The flow of wireless signal transmission and reception at the transmission and reception timing of each wireless station shown in FIG. 10, together with the processing flow of the wireless station position estimation device 3 and the GIS information display device 4 shown in FIG. 1, is shown in the sequence diagram of FIG.
As shown in FIG. 4, it is indicated that the wireless station position estimation device 3 is to measure downlink signals transmitted from the WRAN mobile station 2-1 and the WRAN mobile station 2-3 in frame numbers [4] to [9].

In frame number [4], the wireless station position estimation device 3 receives a downlink signal from the WRAN wireless station 2-1 and notifies the GIS information display device 4 of the wireless station identification information obtained by analyzing the MAP information and the position estimation information calculated using the delay profile measured from the preamble.
The GIS information display device 4 displays the notified location estimation information together with map information.
The processing by the wireless station position estimation device 3 and the GIS information display device 4 in frame numbers [5] to [9] is similar to the processing in frame number [4] above, and therefore description thereof will be omitted.

[Configuration of wireless station position estimation device 3: FIG. 5]
Next, the configuration of the wireless station position estimation device 3 in this system will be described with reference to Fig. 5. Fig. 5 is a block diagram showing the configuration of the wireless station position estimation device.
As shown in FIG. 5 , the wireless station position estimation device 3 is composed of an antenna 11, an RF (Radio Frequency) unit 12, a control unit 13, a wireless station identification information analysis unit 14, a delay profile measurement unit 15, a position estimation calculation unit 16, and a network interface unit 17.

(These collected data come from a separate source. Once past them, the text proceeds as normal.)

Lemma put_all_count records bucket :
  NoDup records.*1 ->
  (forall id new, (id, new) ∈ records -> isV2 new = true /\ exists old, bucket !! id = Some old /\ isV2 old = false) ->
  legacy_count bucket = (length records + legacy_count (put_all records bucket))%nat.
Proof.
  revert bucket; induction records as [|[k n] records IH]; intros bucket Hnd Hr; [done|].
  cbn [fmap list_fmap fst] in Hnd. apply NoDup_cons in Hnd as [Hk Hnd]. cbn [put_all fold_left length].
  destruct (Hr k n) as (Hn & old & Ho & Hv); [constructor|].
  rewrite (legacy_count_replace _ _ _ _ Ho Hv Hn).
  rewrite (IH (<[k := n]> bucket) Hnd); [done|]. intros id new Hin.
  destruct (Hr id new) as (H1 & old' & H2 & H3); [by constructor|]. split; [done|]. exists old'.
  rewrite lookup_insert_ne; [done|]. intros ->. apply Hk. apply list_elem_of_fmap. by exists (id, new).
Qed.

(** ** Lemmas: summaries *)

Lemma for_each_lookup bucket id raw : (id, raw) ∈ for_each bucket <-> bucket !! id = Some raw.
Proof. rewrite for_each_perm. apply elem_of_map_to_list. Qed.

Lemma for_each_NoDup bucket : NoDup (for_each bucket).*1.
Proof. rewrite for_each_perm. apply NoDup_fst_map_to_list. Qed.

Definition summary_stored (bucket : gmap string string) (id : string) (su : Summary) : Prop :=
  exists raw, bucket !! id = Some raw /\ decode_Summary raw = Some su.

Lemma known_summaries_spec s owner known mine :
  known_summaries s owner = (known, mine) ->
  (forall id, id ∈ known <-> exists su, summary_stored (summaries (db s)) id su)
  /\ (forall id su, mine !! id = Some su <-> summary_stored (summaries (db s)) id su /\ su_Owner su = owner).
Proof.
  unfold known_summaries. intros Hf.
  assert (forall rs known0 mine0, NoDup rs.*1 -> (forall id, id ∈ rs.*1 -> mine0 !! id = None) ->
    fold_left (fun '(known, mine) '(id, raw) =>
      match decode_Summary raw with
      | None => (known, mine)
      | Some summary => ({[ id ]} ∪ known, if su_Owner summary =?s owner then <[id := summary]> mine else mine)
      end) rs (known0, mine0) = (known, mine) ->
    (forall id, id ∈ known <-> id ∈ known0 \/ exists su raw, (id, raw) ∈ rs /\ decode_Summary raw = Some su)
    /\ (forall id su, mine !! id = Some su <-> mine0 !! id = Some su
          \/ exists raw, (id, raw) ∈ rs /\ decode_Summary raw = Some su /\ su_Owner su = owner)) as Hgen.
  { induction rs as [|[k raw] rs IH]; intros known0 mine0 Hnd Hd Hrs; cbn [fold_left] in Hrs.
    { injection Hrs as <- <-. split; set_solver. }
    cbn [fmap list_fmap fst] in *. apply NoDup_cons in Hnd as [Hk Hnd].
    assert (forall x, (k, x) ∉ rs) as Hkr by (intros x Hx; apply Hk, list_elem_of_fmap; by exists (k, x)).
    destruct (decode_Summary raw) as [su0|] eqn:Er.
    - apply IH in Hrs as [H1 H2]; [|done|].
      2:{ intros id Hid. destruct (su_Owner su0 =?s owner); [rewrite lookup_insert_ne|]; set_solver. }
      split; [intros id; rewrite H1; set_solver|]. intros id su. rewrite H2. clear H1 H2 IH.
      specialize (Hd k ltac:(set_solver)).
      destruct (su_Owner su0 =?s owner) eqn:Eo; bool_facts; [destruct (decide (id = k)) as [->|Hne];
        [rewrite lookup_insert_eq|rewrite lookup_insert_ne by done]|]; set_solver.
    - apply IH in Hrs as [H1 H2]; [|done|set_solver].
      split; [intros id; rewrite H1|intros id su; rewrite H2]; set_solver. }
  apply Hgen in Hf as [H1 H2]; [|apply for_each_NoDup|by intros; apply lookup_empty].
  split; [intros id; rewrite H1|intros id su; rewrite H2]; unfold summary_stored;
    setoid_rewrite for_each_lookup; [set_solver|]. rewrite lookup_empty. naive_solver.
Qed.

(** The readable credentials that have no readable summary. *)
Definition unclaimed (s : VStore) (known : gset string) (rs : list (string * string)) (id : string)
    (c : Credential) : Prop :=
  exists sealed, (id, sealed) ∈ rs /\ (id ∉ known) /\ read_record s id sealed = Ok c.

Lemma unclaimed_cons s known id0 sealed0 rs id c :
  unclaimed s known ((id0, sealed0) :: rs) id c
  <-> (id = id0 /\ (id0 ∉ known) /\ read_record s id0 sealed0 = Ok c) \/ unclaimed s known rs id c.
Proof.
  unfold unclaimed. split.
  - intros (sealed & [[= -> ->]|Hin]%elem_of_cons & Hk & Hr); [by left|right; by exists sealed].
  - intros [(-> & Hk & Hr)|(sealed & Hin & Hk & Hr)]; [exists sealed0|exists sealed]; by repeat constructor.
Qed.

Lemma backfill_spec s owner known rs (mine0 mine : gmap string Summary) (bf0 bf : list Summary) :
  NoDup rs.*1 ->
  (forall id c, unclaimed s known rs id c -> cr_ID c = id) ->
  (forall id, id ∈ rs.*1 -> id ∉ known -> mine0 !! id = None) ->
  fold_left (fun '(mine, backfill) '(id, sealed) =>
      if decide (id ∈ known) then (mine, backfill)
      else match read_record s id sealed with
           | Err _ => (mine, backfill)
           | Ok c => let summary := summary_of owner c in
                     (<[cr_ID c := summary]> mine, backfill ++ [summary])
           end) rs (mine0, bf0) = (mine, bf) ->
  (forall id su, mine !! id = Some su <-> mine0 !! id = Some su
      \/ exists c, unclaimed s known rs id c /\ su = summary_of owner c)
  /\ (forall su, su ∈ bf <-> su ∈ bf0 \/ exists id c, unclaimed s known rs id c /\ su = summary_of owner c).
Proof.
  revert mine0 bf0; induction rs as [|[k sealed] rs IH]; intros mine0 bf0 Hnd Hid Hd Hf; cbn [fold_left] in Hf.
  { injection Hf as <- <-. unfold unclaimed. set_solver. }
  cbn [fmap list_fmap fst] in *. apply NoDup_cons in Hnd as [Hk Hnd].
  setoid_rewrite unclaimed_cons in Hid. setoid_rewrite unclaimed_cons.
  destruct (decide (k ∈ known)) as [Hkn|Hkn]; [|destruct (read_record s k sealed) as [c|e] eqn:Er].
  - apply IH in Hf as [H1 H2]; [|done|naive_solver|set_solver].
    setoid_rewrite H1; setoid_rewrite H2. clear -Hkn. naive_solver.
  - assert (cr_ID c = k) as Hc by (apply Hid; left; done).
    apply IH in Hf as [H1 H2]; [|done|naive_solver|].
    2:{ intros id Hin Hn. rewrite Hc, lookup_insert_ne; [|by intros ->]. apply Hd; [by constructor|done]. }
    setoid_rewrite H1; setoid_rewrite H2. setoid_rewrite elem_of_app. setoid_rewrite list_elem_of_singleton.
    assert (mine0 !! k = None) as Hm by (apply Hd; [constructor|done]). rewrite Hc. split.
    + intros id su. destruct (decide (id = k)) as [->|Hne].
      * rewrite lookup_insert_eq. split; [intros [[= <-]|?]; naive_solver|].
        intros [?|(c' & [(_ & _ & [= <-])|Hu] & ->)]; [congruence|by left|]. right. by exists c'.
      * rewrite lookup_insert_ne by done. naive_solver.
    + intros su. naive_solver.
  - apply IH in Hf as [H1 H2]; [|done|naive_solver|set_solver].
    setoid_rewrite H1; setoid_rewrite H2. clear. naive_solver.
Qed.

Definition has_summary (bucket : gmap string string) (id : string) : Prop :=
  exists su, summary_stored bucket id su.

Lemma put_summaries_spec backfill bucket bucket' :
  Forall (fun su => clean_summary su = true) backfill ->
  put_summaries backfill bucket = Some bucket' ->
  (forall id, has_summary bucket id -> has_summary bucket' id)
  /\ (forall su, su ∈ backfill -> has_summary bucket' (su_ID su)).
Proof.
  revert bucket; induction backfill as [|su rest IH]; intros bucket Hc Hp; cbn [put_summaries] in Hp.
  { injection Hp as <-. split; [done|]. by intros su ?%not_elem_of_nil. }
  apply Forall_cons in Hc as [Hsu Hc]. unfold marshal_Summary in Hp.
  destruct (time_in_range (su_UpdatedAt su)); [|done]. apply IH in Hp as [H1 H2]; [|done].
  assert (has_summary (<[su_ID su := print (enc_Summary su)]> bucket) (su_ID su)) as Hnew.
  { exists su. eexists. rewrite lookup_insert_eq. split; [done|]. by apply decode_enc_Summary. }
  split.
  - intros id (su' & raw & Hl & Hd). apply H1. destruct (decide (id = su_ID su)) as [->|Hne]; [done|].
    exists su', raw. by rewrite lookup_insert_ne.
  - intros su' [->|Hin]%elem_of_cons; [by apply H1|by apply H2].
Qed.

Lemma summary_of_clean owner c :
  clean_credential c = true -> valid_utf8 owner = true -> clean_summary (summary_of owner c) = true.
Proof.
  unfold clean_credential, clean_summary. destruct c. cbn -[valid_utf8]. intros Hc Ho. bool_facts.
  repeat match goal with H : ?b = true |- context [?b] => rewrite H end. done.
Qed.

(** ** Lemmas: sorting *)

Lemma insert_by_name_sorted {A} (name : A -> string) c l :
  Sorted (fun a b => String.leb (name a) (name b) = true) l ->
  Sorted (fun a b => String.leb (name a) (name b) = true) (insert_by_name name c l).
Proof.
  induction l as [|d l IH]; intros Hs; cbn [insert_by_name]; [by repeat constructor|].
  destruct (String.leb (name c) (name d)) eqn:E; [constructor; [done|by constructor]|].
  assert (String.leb (name d) (name c) = true) as Hd.
  { destruct (String.leb_total (name c) (name d)); congruence. }
  inversion Hs as [|? ? Hl Hr]; subst. constructor; [by apply IH|].
  destruct l as [|e l]; cbn [insert_by_name]; [by constructor|].
  destruct (String.leb (name c) (name e)); constructor; [done|]. by inversion Hr.
Qed.

Lemma sort_by_name_sorted {A} (name : A -> string) l :
  Sorted (fun a b => String.leb (name a) (name b) = true) (sort_by_name name l).
Proof. induction l as [|c l IH]; [constructor|]. by apply insert_by_name_sorted. Qed.

Lemma ListAvailable_sorted s :
  Sorted (fun a b => String.leb (cr_Name a) (cr_Name b) = true) (ListAvailable s).1.
Proof.
  unfold ListAvailable. rewrite visit_all. apply sort_by_name_sorted.
Qed.

(** The store after a migration whose pass over the bucket succeeded. *)
Lemma migrated_store s legacyKey nonces records remaining :
  (forall id n, nonces id = Some n -> String.length n = NonceSize) ->
  migrate_all s legacyKey nonces (for_each (credentials (db s))) = Ok (records, remaining) ->
  let s' := set_db s (set_buckets (db s) (put_all records (credentials (db s))) (summaries (db s))) in
  (forall id, match credentials (db s) !! id with
              | None => credentials (db s') !! id = None
              | Some sealed =>
                  match (if isV2 sealed then None
                         else match decrypt legacyKey sealed id with
                              | Some p => decode_Credential p
                              | None => None
                              end) with
                  | Some c => VGet s' id = Ok c
                  | None => credentials (db s') !! id = Some sealed
                  end
              end)
  /\ LegacyCount s = (length records + remaining)%nat /\ LegacyCount s' = remaining.
Proof.
  intros Hn Hm s'.
  destruct (migrate_all_spec _ _ _ (credentials (db s)) _ _ _ Hm (for_each_NoDup _)) as (H1 & H2 & H3 & H4 & H5);
    [intros; by apply for_each_lookup|].
  assert (forall id new, (id, new) ∈ records -> isV2 new = true /\
            exists old, credentials (db s) !! id = Some old /\ isV2 old = false) as Hnew.
  { intros id new Hin. destruct (H3 _ _ Hin) as (old & p & c & Ho & Hv & _ & _ & He). split; [|by exists old].
    destruct (nonces id) as [n|] eqn:En; [|unfold encryptV2, encrypt in He; by destruct (negb _)].
    by eapply decryptRecord_encryptV2; [by eapply Hn|]. }
  assert (legacy_count (credentials (db s)) = length records + remaining)%nat as Hc.
  { unfold legacy_count. rewrite <- H5. by rewrite for_each_perm. }
  split; [|rewrite !LegacyCount_eq; split; [done|]; cbn [s' db set_db set_buckets credentials];
    pose proof (put_all_count records _ H1 Hnew); lia].
  intros id. pose proof (put_all_lookup records (credentials (db s)) id H1) as Hp.
  unfold VGet. cbn [s' db set_db set_buckets credentials].
  destruct (credentials (db s) !! id) as [sealed|] eqn:Es.
  2:{ destruct (put_all _ _ !! id) as [new|]; [|done].
      destruct Hp as [Hin|[_ ?]]; [|done]. destruct (Hnew _ _ Hin) as (_ & ? & ? & _). congruence. }
  destruct (put_all _ _ !! id) as [new|]; [|by destruct Hp]. destruct Hp as [Hin|[Hni [= ->]]].
  - destruct (H3 _ _ Hin) as (old & p & c & Ho & Hv & Hd & Hdc & He). assert (old = sealed) as -> by congruence.
    rewrite Hv, Hd, Hdc. destruct (nonces id) as [n|] eqn:En; [|unfold encryptV2, encrypt in He; by destruct (negb _)].
    unfold read_record. destruct (decryptRecord_encryptV2 _ _ _ _ _ (Hn _ _ En) He) as [_ Hr].
    change (masterKey s') with (masterKey s). by rewrite Hr, Hdc.
  - apply for_each_lookup in Es. destruct (H4 _ _ Es Hni) as [->|[-> [->|(p & -> & ->)]]]; done.
Qed.
(* ===== verification/CliSession.v ===== *)
(** * The client's end of a session (internal/cli/session.go)

    The relay of an interactive session: standard input to [input] messages, the
    frames of the server to standard output, resize and keep-alive messages, and
    how a session ends for the user, each loop by itself (its goroutines are CliConcurrent).  The theorems compose this end with the
    server's ([WsHandler]).

    Reads, frames and errors are as in [CliTunnel]; a cancelled context, which
    the loops test before each step, is an error [Canceled] at the end of their
    input.  The terminal's modes and the reset of its mouse modes
    are in CliTerm. *)

From S2P Require Import Prelude GoStrings GoTime Json JsonDecode GoFloat NetworkPolicy Config WsProtocol SshClient WsHandler Tunnel CliError CliOptions CliUrl CliTunnel.

(** ** Texts for the user *)

Definition describeDisconnect (err : option cerror) : string :=
  match err with
  | None => "connection closed"
  | Some e =>
      match as_CloseError e with
      | Some (code, text) =>
          if text =?s "" then "WebSocket closed (code " +:+ Itoa code +:+ ")"
          else "WebSocket closed (code " +:+ Itoa code +:+ "): " +:+ text
      | None =>
          if bool_decide (as_NetError e = Some true) then "WebSocket read timeout"
          else if is_EOF e then "peer closed the connection"
          else if is_Canceled e then "connection canceled"
          else cError e
      end
  end.

Definition describeRemoteExit (exit : option (Z * string)) : string :=
  match exit with
  | None => "remote session closed"
  | Some (code, message) =>
      if message =?s "" then "remote session exited with status " +:+ Itoa code
      else if negb (code =? 0) then message +:+ " (exit status " +:+ Itoa code +:+ ")"
      else message
  end.

(** The line of [writeDisconnectNotice]. *)
Definition disconnect_notice (reason : string) : string :=
  "go-webssh-cli: disconnected: " +:+ (if reason =?s "" then "connection closed" else reason)
    +:+ String (chr 10) "".

(** ** Towards the server *)

(** [sendJSON("input", string(buf[:n]))] *)
Definition stdin_frame (chunk : string) : Frame :=
  TextMessage (EncodeMessage "input" (Some (JStr chunk))).

(** [copyStdin]: the frames sent and what it returned. *)
Fixpoint copyStdin (send : Frame -> option cerror) (reads : list (string * option cerror))
    : list Frame * option (option cerror) :=
  match reads with
  | [] => ([], None)
  | (data, err) :: rest =>
      match (if 0 <? len data then send (stdin_frame data) else None) with
      | Some sendErr => ([], Some (Some sendErr))
      | None =>
          let sent := if 0 <? len data then [stdin_frame data] else [] in
          match err with
          | Some e => (sent, Some (if is_EOF e then None else Some e))
          | None => let (frames, r) := copyStdin send rest in (sent ++ frames, r)
          end
      end
  end.

(** [keepAlive]: a ping for every tick, with the time in milliseconds as a float,
    until the context is done. *)
Definition ping_frame (millis : Z) : result cerror Frame :=
  match enc_float (float_of_Z millis) with
  | Some v => Ok (TextMessage (EncodeMessage "ping" (Some v)))
  | None => Err (Plain "json: unsupported value")
  end.

Fixpoint keepAlive (send : Frame -> option cerror) (ticks : list Z) : list Frame * cerror :=
  match ticks with
  | [] => ([], Canceled)
  | t :: ticks =>
      match ping_frame t with
      | Err e => ([], e)
      | Ok f => match send f with
                | Some e => ([], e)
                | None => let (frames, e) := keepAlive send ticks in (f :: frames, e)
                end
      end
  end.

(** The message of a changed window. *)
Definition resize_frame (cols rows : Z) : Frame :=
  let (c, r) := clampSize cols rows in
  TextMessage (EncodeMessage "resize" (Some (enc_ResizeData (mkResizeData c r)))).

(** ** From the server *)

Section Reading.

(** Standard output, and the error its [Write] reports. *)
Context {W : Type} `{Writer W} (werr : cerror).

(** One call of [Stdout.Write]. *)
Definition write_stdout (w : W) (data : string) : W * option cerror :=
  let '(w', _, err) := Write w data in
  (w', if err : bool then Some (Wrap "stdout: " werr) else None).

Definition handleText (w : W) (data : string) : W * option cerror :=
  match DecodeMessage data with
  | None => (w, None)
  | Some msg =>
      if Type_ msg =?s "output" then
        match unmarshal_raw dec_string (Data msg) "" with
        | Some text => if text =?s "" then (w, None) else write_stdout w text
        | None => (w, None)
        end
      else if Type_ msg =?s "error" then (w, Some (server_error "session error" (Data msg)))
      else if Type_ msg =?s "closed" then
        let cd := read_ClosedData (Data msg) in
        (w, Some (RemoteExit (default 0 (cl_ExitStatus cd)) (cl_Reason cd)))
      else (w, None)
  end.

The antenna 11 receives a radio signal from the WRAN system and outputs it to the RF section 12 .
The RF unit 12 converts the frequency of the input radio signal of the WRAN system into a baseband signal, and outputs the baseband signal to the control unit 13 , the wireless station identification information analysis unit 14 , and the delay profile measurement unit 15 .

The control unit 13 calculates control information for synchronization processing based on the input baseband signal, and outputs the control information to the RF unit 12. Specifically, the control information is calculated for frame timing control, frequency deviation correction, gain control, and the like.
The RF unit 12 performs synchronization processing using the input control information.
The control unit 13 also has a function of holding control information when the frequency deviation correction is completed, and continuously outputting the held control information for the frequency deviation correction to the RF unit 12 .

The wireless station identification information analysis unit 14 analyzes the MAP information in the input downlink baseband signal, acquires the wireless station identification information, and outputs it to the network interface unit 17 .
The delay profile measurement unit 15 measures a delay profile from the preamble in the downstream signal of the input baseband signal, and outputs the measured delay profile to the position estimation calculation unit 16 .
The position estimation calculation unit 16 uses the input delay profile to perform position estimation calculations based on the third position estimation technique described above, and outputs position estimation information to the network interface unit 17 .

The network interface unit 17 inputs the wireless station identification information from the wireless station identification information analysis unit 14 and the position estimation information from the position estimation calculation unit 16, edits them into the data structure shown in Figure 6, and transmits and outputs them to the GIS information display terminal 4 via the network interface.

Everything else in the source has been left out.